(** ** The poster lookup *)

Lemma search_url_not_movie content_type :
  content_type <> "Movie"%string -> search_url content_type = tv_endpoint.
Proof.
  intros H. unfold search_url.
  destruct (String.eqb_spec content_type "Movie"); [contradiction | reflexivity].
Qed.

Lemma fetch_poster_with_key key title content_type :
  key <> ""%string ->
  fetch_poster (Some key) title content_type =
  Get (poster_request key title content_type)
      (fun r => except_RequestException (read_poster r)).
Proof.
  intros H. unfold fetch_poster, key_set.
  destruct (String.eqb_spec key ""); [contradiction | reflexivity].
Qed.

Lemma fetch_poster_without_key TMDB_API_KEY title content_type :
  key_set TMDB_API_KEY = false ->
  fetch_poster TMDB_API_KEY title content_type = Return (Ok None).
Proof.
  intros H. unfold fetch_poster. destruct TMDB_API_KEY as [k|]; [|reflexivity].
  now rewrite H.
Qed.

Lemma poster_path_shaped_returns p :
  poster_path_shaped p = true ->
  exists r,
    (if truthy p then u <- poster_url p ;; Ok (Some u) else Ok None) = Ok r.
Proof.
  destruct p as [|b|z|s|items|members]; simpl; intros H;
    try (apply negb_true_iff in H; rewrite H); eauto.
  destruct (negb (s =? "")%string); eauto.
Qed.

(** On a body of the expected shape the [try] block returns. *)
Lemma read_poster_shaped data :
  tmdb_shaped data = true ->
  exists r, read_poster (Response 200 (Some data)) = Ok r.
Proof.
  unfold tmdb_shaped, read_poster. simpl.
  destruct data as [| | | | |members]; try discriminate. simpl.
  destruct (truthy (dict_get members "results")) eqn:Hres; [|eauto].
  destruct (dict_get members "results") as [| | | |items|]; try discriminate.
  destruct items as [|first rest]; try discriminate.
  destruct first as [| | | | |fm]; try discriminate. simpl.
  apply poster_path_shaped_returns.
Qed.





(** C10.  The endpoint is chosen by comparing [content_type] with the string
    "Movie": that value, and no other, selects the movie search endpoint,
    which is not the TV one.  For every other [content_type], recognised or
    not, [fetch_poster] is the TV lookup: it behaves exactly as it does for
    "TV Show", and with an API key set its request goes to the TV search
    endpoint; the value is never validated and no error is raised for it. *)
Theorem fetch_poster_dispatches_on_Movie
    (TMDB_API_KEY : option string) (title content_type : string) :
  content_type <> "Movie"%string ->
  (search_url "Movie" = movie_endpoint /\ movie_endpoint <> tv_endpoint /\
   (forall key, key <> ""%string ->
      fetch_poster (Some key) title "Movie" =
        Get {| url := movie_endpoint;
               params := [("api_key", key); ("query", title)]%string;
               timeout := 5 |}
            (fun r => except_RequestException (read_poster r)))) /\
  search_url content_type = tv_endpoint /\
  fetch_poster TMDB_API_KEY title content_type =
    fetch_poster TMDB_API_KEY title "TV Show" /\
  (key_set TMDB_API_KEY = true ->
   exists key,
     TMDB_API_KEY = Some key /\
     fetch_poster TMDB_API_KEY title content_type =
       Get {| url := tv_endpoint;
              params := [("api_key", key); ("query", title)]%string;
              timeout := 5 |}
           (fun r => except_RequestException (read_poster r))).
Proof.
  intros Hne. pose proof (search_url_not_movie Hne) as Hurl.
  split; [|split; [assumption|split]].
  - split; [reflexivity|]. split; [discriminate|].
    intros key Hkey. now rewrite fetch_poster_with_key.
  - unfold fetch_poster, poster_request. rewrite Hurl. reflexivity.
  - intros Hkey. destruct TMDB_API_KEY as [key|]; [|discriminate].
    exists key. split; [reflexivity|].
    unfold fetch_poster, poster_request. rewrite Hkey, Hurl. reflexivity.
Qed.
(** * Game of Life with fade trails: a shallow embedding

    Source: [bonus_implementations/circuitPython_slow_but_functional.py],
    class [GameOfLifeMatrix].  The object's attributes become the fields of
    the record [Game]; its methods become computations in a small
    state-and-exception monad over [Game].  Python's [IndexError] on an
    out-of-range subscript is kept, so that bounds safety is a theorem and
    not an assumption. *)

From Stdlib Require Import ZArith Lia.
From Stdlib Require Import Floats.
From stdpp Require Import base decidable list gmap.

#[local] Set Warnings "-inexact-float".

(** ** Configuration (module-level constants, source lines 13-20) *)

Record Config := {
  FADE_LEVELS : Z;
  FADE_DECAY_RATE : Z;
  AUTO_RESET_ON_STABLE : bool;
  STABLE_GENERATIONS : Z;
  HISTORY_SIZE : nat;
}.

(** The values the source file ships with. *)
Definition source_config : Config :=
  {| FADE_LEVELS := 8;
     FADE_DECAY_RATE := 1;
     AUTO_RESET_ON_STABLE := true;
     STABLE_GENERATIONS := 10;
     HISTORY_SIZE := 3 |}.

(** [max_fade = FADE_LEVELS - 1], the level of a fully alive cell. *)
Definition max_fade (cfg : Config) : Z := (FADE_LEVELS cfg - 1)%Z.

(** Configurations the specification recognises (section 6).  The upper
    bound on [FADE_LEVELS] is the one the source relies on silently: the
    fade buffer is a [bytearray], whose cells hold 0..255. *)
Definition valid_config (cfg : Config) : Prop :=
  (2 <= FADE_LEVELS cfg <= 256)%Z /\
  (1 <= FADE_DECAY_RATE cfg)%Z /\
  (1 <= STABLE_GENERATIONS cfg)%Z /\
  1 <= HISTORY_SIZE cfg.

(** ** Object state *)

(** The two bitmaps [b1], [b2] are allocated once; [current_bitmap] and
    [next_bitmap] are references to them, and so are modelled as names. *)
Inductive bitmap_ref := B1 | B2.

(** The two display groups: [g1] shows [b1], [g2] shows [b2]. *)
Inductive group_ref := G1 | G2.

(** What the program does besides updating its own state. *)
Inductive event :=
  | PrintReset (gen : Z)   (* print(f"Resetting due to stable state (gen {gen})") *)
  | Sleep.                 (* time.sleep(0.5) *)

Record Game := {
  width : nat;
  height : nat;
  b1 : list Z;
  b2 : list Z;
  root_group : group_ref;          (* display.root_group *)
  auto_refresh : bool;             (* display.auto_refresh *)
  current_bitmap : bitmap_ref;
  next_bitmap : bitmap_ref;
  fade_buffer : list Z;
  population_history : list Z;
  stable_count : Z;
  generation : Z;
  console : list event;            (* effects so far, oldest first *)
}.
Lemma silent_try_except {A : Type} (body : M A)
    (clauses : list (ExceptClass * (exn -> M A))) :
  silent p body ->
  Forall (fun ch => forall e, silent p (snd ch e)) clauses ->
  silent p (try_except body clauses).
Proof.
  intros Hbody Hclauses. unfold try_except.
  destruct body as [[x | e] t]; [exact Hbody|].
  pose proof (silent_except clauses Hclauses e) as He.
  unfold silent, trace_of in *. destruct (except clauses e) as [o t'].
  cbn in *. now rewrite filter_app, Hbody, He.
Qed.

End Silent.

(** Reduce a silence goal to its primitive steps, following the shape of
    the program. *)
Ltac silence :=
  repeat
    match goal with
    | |- silent _ (bind _ _) => apply silent_bind; [| intros ?]
    | |- silent _ (ret _) => apply silent_ret
    | |- silent _ (raise _) => apply silent_raise
    | |- silent _ (emit _) => apply silent_emit; reflexivity
    | |- silent _ (when _ _) => apply silent_when
    | |- silent _ (try_except _ _) => apply silent_try_except
    | |- Forall _ (_ :: _) => apply Forall_cons; [cbn [snd]; intros ? |]
    | |- Forall _ [] => apply Forall_nil
    | |- silent _ (if ?b then _ else _) => destruct b
    | |- silent _ (match ?x with _ => _ end) => destruct x
    | |- silent _ _ =>
        progress unfold is_git_repo, stage_all_changes, get_git_diff,
          commit_changes, save_key_to_env, LLMClient, generate_commit_message,
          Prompt_ask, Confirm_ask, print_error, with_status, console_print
    end.

(** ** Sample runs *)

Example run_world_ok_print_only :
  run world_ok args_print_only =
  (Returned tt,
   [Call_is_git_repo; Call_stage_all_changes; Call_get_git_diff true;
    Call_LLMClient "gemini" None (Some "secret");
    Call_generate_commit_message "diff --git a/x b/x";
    Print "feat: add X"]).
Proof. reflexivity. Qed.

Example run_world_quota :
  run world_quota args_print_only =
  (Raised (Exit 12),
   [Call_is_git_repo; Call_stage_all_changes; Call_get_git_diff true;
    Call_LLMClient "gemini" None (Some "secret");
    Call_generate_commit_message "diff --git a/x b/x";
    ConsolePrint Stderr
      (Markup "[bold red]Error:[/bold red] [QUOTA_EXCEEDED] quota exceeded")]).
Proof. reflexivity. Qed.

Example run_world_outside_repo :
  run world_outside_repo args_default =
  (Raised (Exit 1),
   [Call_is_git_repo;
    ConsolePrint Stderr
      (Markup "[bold red]Error:[/bold red] [NOT_GIT_REPO] Not a git repository. Please run this command inside a git repository.")]).
Proof. reflexivity. Qed.

(** ** The no-changes exit *)

(** C4: when the repository is valid, staging succeeds and the staged diff
    comes back empty, the process exits with code 3 and the backend is
    neither constructed nor invoked. *)
Theorem empty_diff_exits_no_changes (w : World) (a : Args) :
  repo_valid w = true -> stage_ok w = true -> diff_of w true = EmptyString ->
  exit_code (run w a) = 3%Z
  /\ EXIT_NO_CHANGES = 3%Z
  /\ filter is_backend (trace_of (run w a)) = [].
Proof.
  intros Hrepo Hstage Hdiff. unfold_run.
  destruct (print_only a); exec; auto.
Qed.

Lemma empty_diff_exits_no_changes_witness :
  exit_code (run world_clean_tree args_default) = 3%Z
  /\ EXIT_NO_CHANGES = 3%Z
  /\ filter is_backend (trace_of (run world_clean_tree args_default)) = [].
Proof.
  apply (empty_diff_exits_no_changes world_clean_tree args_default);
    reflexivity.
Defined.

(** ** Print-only mode *)

(** C3: in print-only mode, when the run gets as far as credential
    resolution and no credential is configured, the process exits with code
    10, the user is never prompted and nothing is written to standard
    output. *)
Theorem print_only_missing_key (w : World) (a : Args) :
  print_only a = true ->
  reaches_credentials w a ->
  truthy (GEMINI_API_KEY w) = false ->
  exit_code (run w a) = 10%Z
  /\ count is_prompt (trace_of (run w a)) = 0
  /\ stdout_of (trace_of (run w a)) = [].
Proof.
  intros Hpo (Hrepo & Hstage & Hdiff & Hprov) Hkey. unfold_run.
  rewrite Hprov. exec; auto; discriminate.
Qed.

Lemma print_only_missing_key_witness :
  exit_code (run world_no_key args_print_only) = 10%Z
  /\ count is_prompt (trace_of (run world_no_key args_print_only)) = 0
  /\ stdout_of (trace_of (run world_no_key args_print_only)) = [].
Proof.
  apply (print_only_missing_key world_no_key args_print_only);
    repeat split; reflexivity.
Defined.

..............................

Work item:
Show all lines in the preceding material that have "Hbody" in them.

Response to the exercise:
  intros Hbody Hclauses. unfold try_except.
  destruct body as [[x | e] t]; [exact Hbody|].
  cbn in *. now rewrite filter_app, Hbody, He.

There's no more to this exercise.